___ Available records ___
(** What is needed is woven, as far as the template has room. *)
Lemma needed_woven pols q maxR tree p r out wps :
  let w := weaver_of profile fe q maxR tree in
  let e := enforcer_of profile fe q tree maxR in
  reads q maxR tree -> laid_out 0 (QItems q) = true -> (forall out, out ∈ outcomes w pols -> ao_diags out = []) ->
  out ∈ outcomes w pols -> r ∈ rels_of tree -> has_room e p r = true -> occurrence_handled profile w e p r out ->
  occurrence_scoped profile e p r \/
  exists texts, texts <> [] /\ woven_at (registerParams (splice q (all_insertions w pols)) wps) texts /\
    forall q', woven_at q' texts -> woven_for e p r q'.
Proof.
  intros w e Hr Hl Hds Hout Hrel Hroom [Hsc|Hneed]; [by left|right].
  destruct (enforcer_join q maxR tree (rd_join _ _ _ Hr)) as [Heq Hone]. fold e in Heq, Hone.
  unfold has_room in Hroom. destruct Hneed as [(Hon & res & Hres & Hin)|(Hon & Hres & Hin)]; rewrite Hres, Hon, Heq in Hroom.
  - apply andb_prop in Hroom as [[H1 H2]%andb_prop H3].
    destruct (on_woven w q wps (concat (ao_on <$> outcomes w pols)) (concat (ao_where <$> outcomes w pols)) Hl res (conjunct_for p r))
      as (conjs & Hc & Hw'); [|done| |by eapply in_group|].
    + intros res' (n & -> & Hn)%list_elem_of_fmap Hs.
      destruct (apply_all_on profile w e (same_of profile fe q maxR tree) Hone ∅ pols n (memo_ok_empty _ _ _ _) Hn)
        as (r' & off & Hr' & Hoff & Eres).
      rewrite forallb_forall in H3. specialize (H3 r' (proj1 (list_elem_of_In _ _) Hr')). unfold on_clause in H3.
      rewrite Hoff in H3. cbn [mbind option_bind] in H3. rewrite <- Eres, Hs, Z.eqb_refl in H3. by apply bool_decide_eq_true in H3.
    + intros Hor. by rewrite Hor in H2.
    + exists (on_texts (jo_cs res) conjs). split_and!; [unfold on_texts; by destruct (hasOR _)|done|].
      intros q' Hq'. exists (jo_cs res), conjs. rewrite Hon. by split_and!.
  - destruct (slot_of q (tr_branch r)) as [s|] eqn:Es; [|done].
    destruct (where_woven w q wps (concat (ao_on <$> outcomes w pols)) (concat (ao_where <$> outcomes w pols)) Hl
      (tr_branch r) (conjunct_for p r) s (whereScan w (tr_branch r))) as (conjs & Hc & Hw'); [by apply slots_agree| |by eapply in_group|].
    + destruct s; [|done..]. apply andb_prop in Hroom as [? Hroom]. split; [done|]. intros Hor. rewrite Hor in Hroom.
      apply andb_prop in Hroom as [?%Z.leb_le ?]. done.
    + exists (where_texts s (whereScan w (tr_branch r)) conjs). split_and!; [by destruct s|done|].
      intros q' Hq'. exists (whereScan w (tr_branch r)), conjs. rewrite Hon, Heq. split_and!; [done..|]. by exists s.
Qed.

(** C8: no policy is skipped in silence.  Take a query the weaver has no
    objection to, an active policy the query does not opt out of, and a
    top-level relation the policy designates, for whose conjunct the template
    has room.  Either the clause that scopes the relation already holds the
    conjunct, or the weaver has put it there: behind the WHERE of the relation's
    own statement or branch, into a WHERE clause of its own before the tail of
    the statement or at its end, or behind the ON expression of its join -
    parenthesized, and the clause wrapped in parentheses first when OR is at its
    top level - and the woven query declares the policy's parameter. *)
Theorem weave_no_silent_skip pols q maxR tree p r :
  reads q maxR tree -> laid_out 0 (QItems q) = true ->
  let q' := WQuery (Weave profile fe pols q) in
  let e := enforcer_of profile fe q tree maxR in
  WDiags (Weave profile fe pols q) = [] -> p ∈ pols -> optOutFor q (PolName p) = None ->
  active (e_applicability e p) = true -> r ∈ topOcc (e_applicability e p) -> has_room e p r = true ->
  occurrence_scoped profile e p r \/
  (woven_for e p r q' /\ (PolParamName p <> [] -> is_Some (QParams q' !! PolParamName p))).
Proof.
  intros Hr Hl q' e Hd Hp Ho Ha Hocc Hroom. unfold q' in *. clear q'. destruct pols as [|p0 pols']; [set_solver|].
  set (pols := p0 :: pols') in *. set (w := weaver_of profile fe q maxR tree).
  pose proof (Weave_reads q maxR tree p0 pols' Hr) as E. fold w pols in E. rewrite E in Hd |- *.
  destruct (weave_with_query w pols Hd) as [Hds Hq]. cbv zeta in Hq. set (wps := omap ao_woven (outcomes w pols)) in *.
  destruct (enforcer_join q maxR tree (rd_join _ _ _ Hr)) as [Heq Hone]. fold e in Heq, Hone.
  destruct (apply_all_handled profile w e (same_of profile fe q maxR tree) Hone ∅ pols p (memo_ok_empty _ _ _ _) Hp Hds)
    as (out & Hout & (wp & Hwp & Hwp1 & Hwp2) & Hh); [by rewrite Heq|done|].
  fold (outcomes w pols) in Hout.
  assert (w_q w = q) as Ewq by apply weaver_q. rewrite Ewq in Hq.
  assert (r ∈ rels_of tree) as Hrel.
  { apply topOcc_spec in Hocc as [Hocc _]. clear -Hocc. unfold e, enforcer_of in Hocc.
    by destruct (topRelations tree), (overreadDeep _ _ _ _). }
  destruct (needed_woven pols q maxR tree p r out wps Hr Hl Hds Hout Hrel Hroom (Hh r Hocc)) as [?|H]; [by left|right].
  destruct H as (texts & Hne & Hwov & Hfor). fold w in Hwov.
  pose proof (woven_some q _ wps texts Hl Hne Hwov) as Hins. rewrite Hq. destruct (all_insertions w pols); [done|].
  split; [by apply Hfor|]. intros Hn. rewrite <- Hwp1. apply registerParams_param; [|done|by rewrite Hwp1].
  apply list_elem_of_omap. by exists out.
Qed.
End theorems.

(** ** Reading a clause *)

(** A WHERE clause is read exactly: up to the event that ends it, it is
    readable and without OR at its top level if and only if it is in the
    grammar - runs of content separated by AND and by constructs, with whatever
    a CASE expression holds inside its run - and its segments are then the
    contents of the runs. *)
Theorem where_clause_exact {strings : GoStrings} (profile : LexerProfile) q evs :
  where_events ToUpper q = (Some evs, false) ->
  exists pre rest, evs = pre ++ rest /\ (rest = [] \/ exists ev rest', rest = ev :: rest' /\ ends_clause ev) /\
    let cs := whereClause ToUpper profile q in
    (lexOK cs = true /\ hasOR cs = false <-> exists parts, clause (PipesAreOr profile) true pre parts) /\
    (forall parts, clause (PipesAreOr profile) true pre parts -> segs cs = segments parts).
Proof.
  intros He. cbv zeta. rewrite whereClause_reading, He. unfold reading.
  destruct (es_run (newExprScan profile) evs) as [e stop] eqn:Er. cbn [andb].
  apply es_run_split in Er as (pre & rest & -> & H). exists pre, rest. split; [done|].
  assert (exists e1, es_all (newExprScan profile) pre = Some e1 /\ es_result e = es_result e1 /\
    (rest = [] \/ exists ev rest', rest = ev :: rest' /\ ends_clause ev)) as (e1 & E1 & -> & Hr).
  { destruct stop.
    - destruct H as (e1 & ev & rest' & -> & E1 & [Hs1 Hs2]%stop_event). exists e1. split_and!; [done|done|right]. by exists ev, rest'.
    - destruct H as [-> H]. exists e. split_and!; [done|done|by left]. }
  split; [done|]. destruct (clause_segments profile pre) as [H1 H2]. split.
  - split; [intros [Hok Hor]; destruct (H2 e1 E1 Hok Hor) as (parts & ? & _); by exists parts|].
    intros [parts Hp]. destruct (H1 parts Hp) as (e' & E' & ? & ? & _).
    by assert (e1 = e') as -> by congruence.
  - intros parts Hp. destruct (H1 parts Hp) as (e' & E' & _ & _ & Hs). congruence.
Qed.

(** ** Instances *)

Lemma orders_reads : reads Postgres.Profile orders_fe orders_query orders_rendering orders_parsed.
Proof. split; [vm_compute; reflexivity..|]. apply one_join_test_ok. vm_compute. reflexivity. Qed.

Lemma woven_reads : reads Postgres.Profile orders_fe (WQuery orders_woven) woven_rendering woven_parsed.
Proof. split; [vm_compute; reflexivity..|]. apply one_join_test_ok. vm_compute. reflexivity. Qed.

(** The reference to the orders, on the null-extended side of the join. *)
Definition orders_ref : topRel :=
  mkTop (mkRelRef (bs "o") (bs "orders") [] false (RLoc (List.nth 1 (Relations orders_parsed) (mkRelRef [] [] [] false 0 JoinBase false)))
           JoinLeft true) None.

Lemma enforce_exact_witness :
  Enforce Postgres.Profile orders_fe [tenancy] (WQuery orders_woven) woven_parsed woven_rendering = [] <->
  annotations_ok (enforcer_of Postgres.Profile orders_fe (WQuery orders_woven) woven_parsed woven_rendering) [tenancy] /\
  forall p, p ∈ [tenancy] ->
    scoped Postgres.Profile (enforcer_of Postgres.Profile orders_fe (WQuery orders_woven) woven_parsed woven_rendering) p.
Proof. apply (enforce_exact Postgres.Profile orders_fe), woven_reads. Defined.

Lemma weave_enforce_agree_witness :
  ((forall out, out ∈ outcomes Postgres.Profile (weaver_of Postgres.Profile orders_fe (WQuery orders_woven) woven_rendering woven_parsed)
      [tenancy] -> ao_where out = [] /\ ao_on out = []) <->
   (forall p, p ∈ [tenancy] ->
      scoped Postgres.Profile (enforcer_of Postgres.Profile orders_fe (WQuery orders_woven) woven_parsed woven_rendering) p)) /\
  (Enforce Postgres.Profile orders_fe [tenancy] (WQuery orders_woven) woven_parsed woven_rendering = [] ->
   WQuery (Weave Postgres.Profile orders_fe [tenancy] (WQuery orders_woven)) = WQuery orders_woven).
Proof. apply (weave_enforce_agree Postgres.Profile orders_fe); [apply woven_reads|vm_compute; reflexivity]. Defined.

Lemma weave_no_silent_skip_witness :
  let e := enforcer_of Postgres.Profile orders_fe orders_query orders_parsed orders_rendering in
  let q' := WQuery (Weave Postgres.Profile orders_fe [tenancy] orders_query) in
  occurrence_scoped Postgres.Profile e tenancy orders_ref \/
  (woven_for Postgres.Profile e tenancy orders_ref q' /\ (PolParamName tenancy <> [] -> is_Some (QParams q' !! PolParamName tenancy))).
Proof.
  apply (weave_no_silent_skip Postgres.Profile orders_fe [tenancy] orders_query orders_rendering orders_parsed tenancy orders_ref orders_reads);
    [vm_compute; reflexivity|vm_compute; reflexivity|by left|vm_compute; reflexivity|vm_compute; reflexivity| |vm_compute; reflexivity].
  apply list_elem_of_lookup. exists 1. vm_compute. reflexivity.
Defined.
___
Exercise objective. Look in the material above for the line with "destruct (apply_all_on profile" and the line with "rewrite forallb_forall in", and transcribe exactly those lines and all lines between them, nothing more.

Task response.
      destruct (apply_all_on profile w e (same_of profile fe q maxR tree) Hone ∅ pols n (memo_ok_empty _ _ _ _) Hn)
        as (r' & off & Hr' & Hoff & Eres).
      rewrite forallb_forall in H3. specialize (H3 r' (proj1 (list_elem_of_In _ _) Hr')). unfold on_clause in H3.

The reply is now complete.